The EU, this entity that works overtime to reshape Poland into a modern and uniformed EU country, flexes its financial muscles at every turn. You want money? Abide by our rules. Why isn't the EU flexing its muscles when it comes to anti-Semitism? Why don't they say to the Polish government: You want new streets? Paint over your racist walls. Why is smoking a bigger offense to Europeans than anti-Semitism?

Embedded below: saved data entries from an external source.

(* ===== verification/HttpRun.v ===== *)
(** * Running the HTTP parser

    The rule for http_parser_execute: with callbacks that keep an invariant of
    the application for each phase of a message, the parser returns, has called
    them in the order of a message, and keeps its own invariant. *)

From S2P Require Import Prelude HttpParser HttpFacts.

(** ** Marks *)

Lemma get_set_mark ms k v : get_mark (set_mark ms k v) k = v.
Proof. by destruct k. Qed.

Lemma get_set_mark_ne ms k k' v : k' <> k -> get_mark (set_mark ms k v) k' = get_mark ms k'.
Proof. by destruct k, k'. Qed.

#[export] Instance mark_kind_eq_dec : EqDecision mark_kind.
Proof. solve_decision. Defined.

Lemma get_set_cases ms k k' v m : get_mark (set_mark ms k v) k' = Some m ->
  (k' = k /\ v = Some m) \/ (k' <> k /\ get_mark ms k' = Some m).
Proof.
  destruct (decide (k' = k)) as [->|Hne]; [rewrite get_set_mark; auto|].
  rewrite get_set_mark_ne by done. auto.
Qed.

(** The marks set at position [p] are those of the state; names, values and
    URLs always have theirs. *)
Record marks_ok (s : state) (ms : marks) (p : Z) : Prop := {
  mo_class k m : get_mark ms k = Some m -> mark_class s = Some k /\ 0 <= m <= p;
  mo_full k : mark_class s = Some k -> k <> K_body -> is_Some (get_mark ms k) }.

Definition only_mark (ms : marks) (k : mark_kind) (p : Z) : Prop :=
  forall k' m, get_mark ms k' = Some m -> k' = k /\ 0 <= m <= p.

Definition no_marks (ms : marks) : Prop := forall k, get_mark ms k = None.

Definition marks_after (ms : marks) (mk : option mark_kind) (p : Z) : marks :=
  match mk with
  | Some k => match get_mark ms k with None => set_mark ms k (Some p) | Some _ => ms end
  | None => ms
  end.

Lemma marks_after_cases ms mk p k m : get_mark (marks_after ms mk p) k = Some m ->
  get_mark ms k = Some m \/ (mk = Some k /\ m = p).
Proof.
  destruct mk as [k0|]; cbn [marks_after]; [|auto].
  destruct (get_mark ms k0) eqn:E; [auto|]. intros [[-> [= ->]]|[_ H]]%get_set_cases; auto.
Qed.

Lemma marks_after_set ms k p : is_Some (get_mark (marks_after ms (Some k) p) k).
Proof. cbn. destruct (get_mark ms k) eqn:E; [by rewrite E|]. rewrite get_set_mark. done. Qed.

Lemma no_marks_ok s ms p : no_marks ms -> mark_class s = None \/ mark_class s = Some K_body -> marks_ok s ms p.
Proof.
  intros Hn Hc. split.
  - intros k m. by rewrite Hn.
  - intros k Hk Hb. destruct Hc as [Hc|Hc]; rewrite Hc in Hk; [done|]. by injection Hk as <-.
Qed.

Lemma marks_none s ms p : marks_ok s ms p -> mark_class s = None -> no_marks ms.
Proof.
  intros [Hc _] Hs k. destruct (get_mark ms k) as [m|] eqn:E; [|done].
  destruct (Hc _ _ E) as [H _]. by rewrite H in Hs.
Qed.

(** The marks after a case that goes on to the next byte. *)
Lemma marks_break p s ms pos pos' :
  marks_ok (pstate p) ms pos -> 0 <= pos <= pos' -> flow p s -> st_act s = Break ->
  marks_ok (pstate (st_parser s)) (marks_after ms (st_mark s) pos) pos'.
Proof.
  intros [Hc Hf] Hpos Hfl Ha. unfold flow in Hfl. rewrite Ha in Hfl. destruct Hfl as [_ Hfl].
  destruct (st_mark s) as [k0|] eqn:Em.
  - destruct Hfl as [Hold Hnew]. split.
    + intros k m [H|[[= <-] ->]]%marks_after_cases; [|split; [done|lia]].
      destruct (Hc _ _ H) as [Hk ?]. destruct Hold as [[Hold _]|Hold]; rewrite Hold in Hk; [done|].
      injection Hk as <-. split; [done|lia].
    + intros k Hk _. rewrite Hnew in Hk. injection Hk as <-. apply marks_after_set.
  - cbn [marks_after]. destruct Hfl as [Hs|[Hs1 Hs2]].
    + split; intros *; rewrite Hs; [|apply Hf]. intros H. destruct (Hc _ _ H). split; [done|lia].
    + apply no_marks_ok; [|auto]. by apply (marks_none (pstate p) ms pos).
Qed.

(** The marks at a data callback. *)
Lemma marks_data p s ms pos k extra c ag :
  marks_ok (pstate p) ms pos -> 0 <= pos -> flow p s -> st_act s = Data k extra c ag ->
  only_mark (marks_after ms (st_mark s) pos) k pos.
Proof.
  intros [Hc Hf] Hpos Hfl Ha. unfold flow in Hfl. rewrite Ha in Hfl.
  destruct Hfl as (_ & _ & _ & _ & _ & _ & Hcl & Hmk). intros k' m [H|[H ->]]%marks_after_cases.
  - destruct (Hc _ _ H) as [Hk ?]. destruct Hcl as [Hcl|[Hcl _]]; rewrite Hcl in Hk; [|done].
    injection Hk as <-. done.
  - destruct Hmk as [Hm|Hm]; rewrite Hm in H; [done|]. injection H as <-. split; [done|lia].
Qed.

(** ** Callbacks *)

Section Rule.
Context {A : Type} (settings : http_parser_settings A) (data : bytes).
Context (J : phase -> A -> Prop) (D : A -> Prop).

Abbreviation len := (len data).

(** A callback, if it is set, returns, and where it returns a number accepted
    by [acc] takes [P] to [Q]. *)
Definition posts (acc : Z -> bool) (cb : option (http_cb A)) (P Q : A -> Prop) : Prop :=
  match cb with
  | None => forall a, P a -> Q a
  | Some cb => forall p a, P a ->
      exists r, cb p a = Ok r /\ D (cb_user r) /\ (acc (cb_ret r) = true -> Q (cb_user r))
  end.

Definition data_posts (cb : option (http_data_cb A)) (P : A -> Prop) : Prop :=
  match cb with
  | None => True
  | Some cb => forall p d a, P a ->
      exists r, cb p d a = Ok r /\ D (cb_user r) /\ (cb_ret r = 0 -> P (cb_user r))
  end.

Definition zero (z : Z) : bool := z =? 0.
Definition zero_or_one (z : Z) : bool := (z =? 0) || (z =? 1).

(** What the application promises: each phase's invariant is kept by the
    callbacks of that phase.  The beginning of a message can be reported more
    than once (each line end before a response does). *)
Record callbacks_ok : Prop := {
  cs_any ph a : J ph a -> D a;
  cs_begin : posts zero (on_message_begin settings) (J PIdle) (fun a => J PHead a /\ J PIdle a);
  cs_url : data_posts (on_url settings) (J PHead);
  cs_field ph : ph <> PIdle -> data_posts (on_header_field settings) (J ph);
  cs_value ph : ph <> PIdle -> data_posts (on_header_value settings) (J ph);
  cs_headers : posts zero_or_one (on_headers_complete settings) (J PHead) (J PTail);
  cs_body : data_posts (on_body settings) (J PTail);
  cs_complete : posts zero (on_message_complete settings) (J PTail) (J PIdle) }.

Context (Hcb : callbacks_ok).
Implicit Type x : exec A.

(** What a callback macro leaves. *)
Definition call_ok x (Q : A -> Prop) (er : Z) (r : option Z * exec A) : Prop :=
  let '(o, x') := r in
  D (x_user x') /\ x_p x' = x_p x /\
  match o with
  | None => x_parser x' = x_parser x /\ Q (x_user x')
  | Some e => e = er /\ http_errno (x_parser x') <> HPE_OK
  end.

Lemma after_callback_ok x r failed e :
  http_errno (x_parser x) = HPE_OK -> e <> HPE_OK ->
  exists x', after_callback x r failed e = Ok x' /\ x_user x' = cb_user r /\ x_p x' = x_p x /\ x_marks x' = x_marks x /\
    ((is_ok (http_errno (x_parser x')) = true /\ x_parser x' = x_parser x /\ failed = false)
     \/ (is_ok (http_errno (x_parser x')) = false /\ http_errno (x_parser x') <> HPE_OK)).
Proof.
  intros He Hne. unfold after_callback, http_parser_pause. rewrite He.
  destruct (cb_pauses r); cbn [mbind outcome_bind]; eexists; (split; [reflexivity|]); split_and!; try done;
    destruct failed; cbn; try (right; by destruct e).
  left. by rewrite He.
Qed.

Lemma notify_ok f er x (P Q : A -> Prop) :
  http_errno (x_parser x) = HPE_OK -> P (x_user x) -> (forall a, P a -> D a) ->
  posts zero (notify_cb settings f) P Q ->
  exists r, CALLBACK_NOTIFY_ settings f er x = Ok r /\ call_ok x Q er r /\
    (fst r = None -> x_marks (snd r) = x_marks x).
Proof.
  intros He HP HD Hp. unfold CALLBACK_NOTIFY_. rewrite He. cbn [is_ok guard_trap].
  destruct (notify_cb settings f) as [cb|]; cbn [posts] in Hp.
  - destruct (Hp (x_parser x) (x_user x) HP) as (r & -> & HDr & HQ). cbn [mbind outcome_bind].
    destruct (after_callback_ok x r (negb (cb_ret r =? 0)) (notify_errno f) He) as (x' & -> & Hu & Hx & Hm & Hc);
      [by destruct f|]. cbn [mbind outcome_bind]. eexists. split; [reflexivity|].
    destruct Hc as [(-> & Hpx & Hf)|(-> & Hpx)]; unfold call_ok; rewrite Hu, Hx; split_and!; try done.
    apply HQ. unfold zero. by destruct (cb_ret r =? 0).
  - eexists. split; [reflexivity|]. unfold call_ok. split_and!; auto.
Qed.

Lemma data_ok k upto er x (P : A -> Prop) :
  http_errno (x_parser x) = HPE_OK -> P (x_user x) -> (forall a, P a -> D a) ->
  data_posts (data_cb settings k) P -> only_mark (x_marks x) k upto -> upto <= len ->
  exists r, CALLBACK_DATA_ settings data k upto er x = Ok r /\ call_ok x P er r /\
    (fst r = None -> no_marks (x_marks (snd r))).
Proof.
  intros He HP HD Hp Hm Hu. unfold CALLBACK_DATA_. rewrite He. cbn [is_ok guard_trap].
  assert (Hclear : no_marks (set_mark (x_marks x) k None)).
  { intros k'. destruct (get_mark (set_mark (x_marks x) k None) k') as [m|] eqn:E; [|done].
    apply get_set_cases in E as [[_ ?]|[Hne E]]; [done|]. by destruct (Hm _ _ E). }
  destruct (get_mark (x_marks x) k) as [m|] eqn:Ek.
  - destruct (Hm _ _ Ek) as [_ Hm'].
    destruct (data_cb settings k) as [cb|]; cbn [data_posts] in Hp.
    + unfold read_block. rewrite (proj2 (andb_true_iff _ _)); [|split; [lia|]; unfold HttpParser.len in Hu; lia].
      cbn [mbind outcome_bind].
      destruct (Hp (x_parser x) (take (Z.to_nat (upto - m)) (drop (Z.to_nat m) data)) (x_user x) HP)
        as (r & -> & HDr & HQ). cbn [mbind outcome_bind].
      destruct (after_callback_ok x r (negb (cb_ret r =? 0)) (data_errno k) He) as (x' & -> & Hxu & Hx & Hxm & Hc);
        [by destruct k|]. cbn [mbind outcome_bind]. eexists. split; [reflexivity|].
      destruct Hc as [(-> & Hpx & Hf)|(-> & Hpx)]; unfold call_ok; cbn [fst snd x_user x_p x_parser x_marks];
        rewrite Hxu, Hx, ?Hxm; split_and!; try done.
      apply HQ. lia.
    + eexists. split; [reflexivity|]. unfold call_ok. cbn. split_and!; auto.
  - eexists. split; [reflexivity|]. unfold call_ok. split_and!; auto. intros _ k'. cbn [snd].
    destruct (get_mark (x_marks x) k') as [m|] eqn:E; [|done]. destruct (Hm _ _ E) as [-> _]. congruence.
Qed.

Lemma headers_complete_ok x :
  http_errno (x_parser x) = HPE_OK -> J PHead (x_user x) ->
  exists o x', call_headers_complete settings x = Ok (o, x') /\ D (x_user x') /\ x_p x' = x_p x /\
    match o with
    | None => (x_parser x' = x_parser x \/ x_parser x' = add_flag (x_parser x) F_SKIPBODY)
              /\ J PTail (x_user x') /\ x_marks x' = x_marks x
    | Some e => e = x_p x /\ http_errno (x_parser x') <> HPE_OK
    end.
Proof.
  intros He HJ. unfold call_headers_complete. pose proof (cs_headers Hcb) as Hp.
  destruct (on_headers_complete settings) as [cb|]; cbn [posts] in Hp.
  - destruct (Hp (x_parser x) (x_user x) HJ) as (r & -> & HDr & HQ). cbn [mbind outcome_bind].
    destruct (after_callback_ok x r (negb (cb_ret r =? 0) && negb (cb_ret r =? 1)) HPE_CB_headers_complete He)
      as (x' & -> & Hxu & Hx & Hxm & Hc); [done|]. cbn [mbind outcome_bind].
    destruct (Z.eqb_spec (cb_ret r) 1) as [H1|H1]; destruct Hc as [(Hi & Hpx & Hf)|(Hi & Hpx)];
      unfold with_parser; cbn [x_parser]; rewrite ?Hi;
      (eexists _, _; split; [cbn; rewrite ?Hi; reflexivity|]); cbn [x_user x_p x_parser x_marks]; rewrite ?Hxu, ?Hx, ?Hpx;
      (split; [done|]); (split; [done|]); try (split; [done|done]);
      (split; [by auto|]); (split; [|done]); apply HQ; unfold zero_or_one; lia.
  - rewrite He. eexists _, _. split; [reflexivity|]. split_and!; auto. by apply (cs_any Hcb PHead).
Qed.

(** ** A byte *)

(** Between two bytes, and in the middle of one. *)
Record at_byte x : Prop := {
  ab_byte : byte_ok (x_parser x);
  ab_errno : http_errno (x_parser x) = HPE_OK;
  ab_pos : 0 <= x_p x < len;
  ab_marks : marks_ok (pstate (x_parser x)) (x_marks x) (x_p x);
  ab_user : J (phase_of (x_parser x)) (x_user x) }.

Do not for a second kid yourself that the anti-Semitic graffiti is just the handiwork of some bored teenagers with no indication as to what the public in general thinks. The mere fact that the authorities here steadily neglect to enact laws forbidding such racist displays is telling. No wonder that when you talk to people on the street you hear some of the most anti-Semitic delusions. When I speak to an older man I meet at random, he tells me that the sexual organ of Jewish women is different from that of all other women in the world. How different is it? "It looks like a cross," he says. A woman I meet here tells me, "Jesus Christ might have been a Jew. But the Virgin Mary? Never!"

With a government that is not bothered by public displays of "Juden Raus," why should the citizens not carry hateful thoughts in their hearts?

I meet Eva, a retired Polish journalist, and ask her why are there so many anti-Semitic slogans on display in her city. "Poland," she says, raising her voice, "is not more anti-Semitic than other European countries."

"Change" sounds like a nice word, but it all depends on what you change. Some things, I guess, are hard to change. Especially our ugliest of habits. You can have the newest of trains, but there is no guarantee that they will not take you to the hell of hate. You can sit at the nicest of cafés, but of what pleasure is it if the person next to you wishes that you would disappear into a gas chamber? You can have towers that reach the heavens, but if the front door says "Jews Out," how comfortable will you feel on the top floor?

There is a probably a reason why the EU does not take any action against this. Maybe, just a thought, they actually like it. Maybe, who knows, anti-Semitism is the best Entry Ticket into the EU community. And maybe, just maybe, Eva was right.